*** Provided entries Section Begins ***
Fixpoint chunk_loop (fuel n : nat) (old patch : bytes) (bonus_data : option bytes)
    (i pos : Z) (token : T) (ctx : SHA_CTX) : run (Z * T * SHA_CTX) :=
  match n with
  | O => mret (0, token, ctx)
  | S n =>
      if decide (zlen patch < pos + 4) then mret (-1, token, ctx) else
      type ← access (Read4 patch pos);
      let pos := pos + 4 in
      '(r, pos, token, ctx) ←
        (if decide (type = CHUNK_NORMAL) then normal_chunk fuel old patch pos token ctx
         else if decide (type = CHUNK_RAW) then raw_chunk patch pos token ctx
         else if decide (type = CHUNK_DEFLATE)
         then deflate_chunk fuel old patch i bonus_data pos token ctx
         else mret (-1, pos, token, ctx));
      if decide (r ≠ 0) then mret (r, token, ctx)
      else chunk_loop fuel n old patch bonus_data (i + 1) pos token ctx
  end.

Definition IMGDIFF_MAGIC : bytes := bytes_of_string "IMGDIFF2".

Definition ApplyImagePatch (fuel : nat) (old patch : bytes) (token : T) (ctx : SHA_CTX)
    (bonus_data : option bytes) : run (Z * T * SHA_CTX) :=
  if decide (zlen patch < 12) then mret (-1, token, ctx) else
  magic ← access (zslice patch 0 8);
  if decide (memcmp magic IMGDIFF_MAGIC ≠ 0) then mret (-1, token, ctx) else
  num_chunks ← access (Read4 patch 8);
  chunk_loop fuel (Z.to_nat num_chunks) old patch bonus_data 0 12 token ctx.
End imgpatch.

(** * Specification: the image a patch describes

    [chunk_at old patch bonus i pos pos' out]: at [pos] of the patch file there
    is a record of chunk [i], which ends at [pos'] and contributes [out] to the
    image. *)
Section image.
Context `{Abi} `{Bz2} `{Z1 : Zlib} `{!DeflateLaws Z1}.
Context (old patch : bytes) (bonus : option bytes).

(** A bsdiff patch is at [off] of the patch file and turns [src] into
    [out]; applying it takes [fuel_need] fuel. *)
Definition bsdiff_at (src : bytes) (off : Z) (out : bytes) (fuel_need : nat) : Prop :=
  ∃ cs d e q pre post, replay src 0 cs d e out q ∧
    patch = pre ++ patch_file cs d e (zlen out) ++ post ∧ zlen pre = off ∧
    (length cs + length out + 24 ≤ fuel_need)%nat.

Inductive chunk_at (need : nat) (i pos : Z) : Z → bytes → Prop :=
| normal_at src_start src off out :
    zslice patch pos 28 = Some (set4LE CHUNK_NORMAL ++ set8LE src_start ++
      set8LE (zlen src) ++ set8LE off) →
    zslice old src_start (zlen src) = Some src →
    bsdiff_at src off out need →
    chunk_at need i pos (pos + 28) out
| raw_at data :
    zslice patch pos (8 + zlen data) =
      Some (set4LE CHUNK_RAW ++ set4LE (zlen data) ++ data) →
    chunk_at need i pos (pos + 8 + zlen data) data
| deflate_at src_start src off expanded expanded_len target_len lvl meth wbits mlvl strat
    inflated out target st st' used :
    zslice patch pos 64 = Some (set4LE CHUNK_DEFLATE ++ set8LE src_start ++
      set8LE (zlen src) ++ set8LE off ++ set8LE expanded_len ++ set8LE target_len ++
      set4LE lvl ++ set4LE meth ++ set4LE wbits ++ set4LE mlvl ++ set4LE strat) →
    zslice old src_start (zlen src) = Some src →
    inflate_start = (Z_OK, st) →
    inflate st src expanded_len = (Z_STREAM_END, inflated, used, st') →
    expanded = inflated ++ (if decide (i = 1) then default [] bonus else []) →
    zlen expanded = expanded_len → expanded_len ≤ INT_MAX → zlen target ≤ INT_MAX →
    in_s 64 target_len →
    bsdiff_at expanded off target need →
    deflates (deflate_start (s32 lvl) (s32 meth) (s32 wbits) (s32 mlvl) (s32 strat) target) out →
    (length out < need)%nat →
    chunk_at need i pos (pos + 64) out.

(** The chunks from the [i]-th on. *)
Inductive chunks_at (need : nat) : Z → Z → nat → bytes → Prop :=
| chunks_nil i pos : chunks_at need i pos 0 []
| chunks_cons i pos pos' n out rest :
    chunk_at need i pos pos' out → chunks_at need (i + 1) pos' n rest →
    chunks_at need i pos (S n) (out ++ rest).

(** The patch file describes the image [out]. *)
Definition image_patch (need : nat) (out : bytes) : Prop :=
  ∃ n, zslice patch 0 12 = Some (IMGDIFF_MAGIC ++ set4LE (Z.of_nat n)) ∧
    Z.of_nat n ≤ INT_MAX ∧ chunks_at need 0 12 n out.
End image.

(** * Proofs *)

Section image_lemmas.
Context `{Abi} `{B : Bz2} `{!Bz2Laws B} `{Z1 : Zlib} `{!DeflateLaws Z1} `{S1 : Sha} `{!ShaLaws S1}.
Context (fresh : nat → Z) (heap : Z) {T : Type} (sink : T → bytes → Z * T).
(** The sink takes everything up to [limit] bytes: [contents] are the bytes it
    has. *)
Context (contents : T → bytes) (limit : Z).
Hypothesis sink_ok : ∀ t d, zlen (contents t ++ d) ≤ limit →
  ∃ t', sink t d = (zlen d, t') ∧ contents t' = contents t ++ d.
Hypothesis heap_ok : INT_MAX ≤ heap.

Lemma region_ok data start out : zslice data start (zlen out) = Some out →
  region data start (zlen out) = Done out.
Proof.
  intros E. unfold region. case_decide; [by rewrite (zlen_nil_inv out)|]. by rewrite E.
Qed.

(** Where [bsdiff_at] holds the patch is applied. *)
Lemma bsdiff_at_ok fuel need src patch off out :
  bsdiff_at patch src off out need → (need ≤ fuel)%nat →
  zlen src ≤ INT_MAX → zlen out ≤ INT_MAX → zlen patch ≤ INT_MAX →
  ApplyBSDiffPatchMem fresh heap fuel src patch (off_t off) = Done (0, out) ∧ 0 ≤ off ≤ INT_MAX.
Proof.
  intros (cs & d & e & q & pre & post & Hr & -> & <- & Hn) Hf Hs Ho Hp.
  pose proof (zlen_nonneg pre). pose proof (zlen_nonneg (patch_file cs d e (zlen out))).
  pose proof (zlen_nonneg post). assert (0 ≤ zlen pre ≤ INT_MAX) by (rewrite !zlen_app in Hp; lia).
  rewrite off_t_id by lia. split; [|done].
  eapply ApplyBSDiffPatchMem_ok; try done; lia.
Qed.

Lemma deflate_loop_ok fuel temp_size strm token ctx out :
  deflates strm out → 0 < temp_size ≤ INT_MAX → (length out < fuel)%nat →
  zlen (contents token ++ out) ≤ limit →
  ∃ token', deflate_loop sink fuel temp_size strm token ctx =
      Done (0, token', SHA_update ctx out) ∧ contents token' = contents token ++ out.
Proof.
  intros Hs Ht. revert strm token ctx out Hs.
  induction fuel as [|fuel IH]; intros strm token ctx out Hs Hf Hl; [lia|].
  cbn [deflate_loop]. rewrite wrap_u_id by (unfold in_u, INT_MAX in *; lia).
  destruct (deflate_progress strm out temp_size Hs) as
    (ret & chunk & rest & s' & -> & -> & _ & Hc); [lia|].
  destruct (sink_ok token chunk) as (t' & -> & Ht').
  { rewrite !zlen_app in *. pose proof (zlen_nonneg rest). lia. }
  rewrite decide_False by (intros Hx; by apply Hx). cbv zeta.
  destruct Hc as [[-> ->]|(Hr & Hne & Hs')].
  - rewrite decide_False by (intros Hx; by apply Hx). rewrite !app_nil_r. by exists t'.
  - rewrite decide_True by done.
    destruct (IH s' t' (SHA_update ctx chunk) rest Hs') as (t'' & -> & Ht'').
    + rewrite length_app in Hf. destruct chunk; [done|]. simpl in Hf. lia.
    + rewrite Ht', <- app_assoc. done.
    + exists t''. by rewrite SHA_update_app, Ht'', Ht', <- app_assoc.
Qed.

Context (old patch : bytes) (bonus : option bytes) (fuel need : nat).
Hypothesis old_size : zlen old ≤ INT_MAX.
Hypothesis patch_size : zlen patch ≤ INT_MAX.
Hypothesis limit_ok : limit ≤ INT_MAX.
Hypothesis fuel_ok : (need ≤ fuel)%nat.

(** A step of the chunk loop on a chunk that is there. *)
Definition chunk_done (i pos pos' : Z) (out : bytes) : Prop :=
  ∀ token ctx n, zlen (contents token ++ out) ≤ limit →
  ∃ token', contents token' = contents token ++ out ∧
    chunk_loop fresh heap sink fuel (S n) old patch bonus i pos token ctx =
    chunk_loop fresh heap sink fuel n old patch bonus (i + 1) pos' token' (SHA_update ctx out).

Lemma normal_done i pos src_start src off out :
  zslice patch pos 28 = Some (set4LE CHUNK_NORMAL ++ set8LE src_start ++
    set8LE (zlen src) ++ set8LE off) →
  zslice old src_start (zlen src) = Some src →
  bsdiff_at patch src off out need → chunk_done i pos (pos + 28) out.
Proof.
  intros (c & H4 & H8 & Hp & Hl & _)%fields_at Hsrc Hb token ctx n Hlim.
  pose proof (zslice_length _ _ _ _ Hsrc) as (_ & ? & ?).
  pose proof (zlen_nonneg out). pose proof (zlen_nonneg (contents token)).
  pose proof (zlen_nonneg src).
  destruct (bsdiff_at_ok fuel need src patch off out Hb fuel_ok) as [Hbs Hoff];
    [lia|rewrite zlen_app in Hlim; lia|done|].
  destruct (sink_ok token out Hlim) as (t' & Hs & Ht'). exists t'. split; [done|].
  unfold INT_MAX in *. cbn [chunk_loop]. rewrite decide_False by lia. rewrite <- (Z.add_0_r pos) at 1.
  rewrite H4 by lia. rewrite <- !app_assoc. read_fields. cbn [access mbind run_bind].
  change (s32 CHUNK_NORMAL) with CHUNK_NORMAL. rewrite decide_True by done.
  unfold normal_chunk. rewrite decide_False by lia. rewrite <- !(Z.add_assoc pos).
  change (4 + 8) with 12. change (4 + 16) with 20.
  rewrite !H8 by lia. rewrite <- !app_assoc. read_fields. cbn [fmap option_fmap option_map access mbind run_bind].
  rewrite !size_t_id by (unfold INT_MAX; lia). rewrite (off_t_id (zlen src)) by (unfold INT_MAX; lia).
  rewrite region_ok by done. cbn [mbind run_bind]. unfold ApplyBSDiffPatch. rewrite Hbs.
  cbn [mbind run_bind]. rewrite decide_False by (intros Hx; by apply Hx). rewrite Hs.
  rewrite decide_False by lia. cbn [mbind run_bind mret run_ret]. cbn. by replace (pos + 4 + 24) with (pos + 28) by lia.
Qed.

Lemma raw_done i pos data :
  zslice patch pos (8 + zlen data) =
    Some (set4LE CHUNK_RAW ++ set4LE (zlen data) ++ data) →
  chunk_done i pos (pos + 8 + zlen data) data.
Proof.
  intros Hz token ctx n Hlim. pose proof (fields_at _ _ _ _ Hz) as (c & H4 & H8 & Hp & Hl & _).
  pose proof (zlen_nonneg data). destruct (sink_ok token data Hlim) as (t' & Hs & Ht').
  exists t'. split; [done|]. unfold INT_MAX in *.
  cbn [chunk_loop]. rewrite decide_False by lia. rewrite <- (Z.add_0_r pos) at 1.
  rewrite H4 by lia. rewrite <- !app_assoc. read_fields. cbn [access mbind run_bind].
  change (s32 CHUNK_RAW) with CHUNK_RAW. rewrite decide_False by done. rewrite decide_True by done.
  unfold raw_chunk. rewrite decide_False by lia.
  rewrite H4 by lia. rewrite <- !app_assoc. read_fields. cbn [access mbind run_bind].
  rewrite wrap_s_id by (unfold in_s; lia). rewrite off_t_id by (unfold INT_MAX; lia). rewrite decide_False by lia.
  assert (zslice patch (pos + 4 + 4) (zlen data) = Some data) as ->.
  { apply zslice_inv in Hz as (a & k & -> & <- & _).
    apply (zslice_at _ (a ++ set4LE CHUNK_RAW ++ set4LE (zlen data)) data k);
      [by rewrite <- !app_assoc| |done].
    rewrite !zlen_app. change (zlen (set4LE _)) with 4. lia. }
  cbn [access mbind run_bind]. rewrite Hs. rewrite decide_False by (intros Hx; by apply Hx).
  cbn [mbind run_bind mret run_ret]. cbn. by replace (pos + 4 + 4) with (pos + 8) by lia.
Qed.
*** Provided entries Section Ends ***
What you need to do: A single number is needed: the count of lines in the records that contain "else".

Completed exercise: 8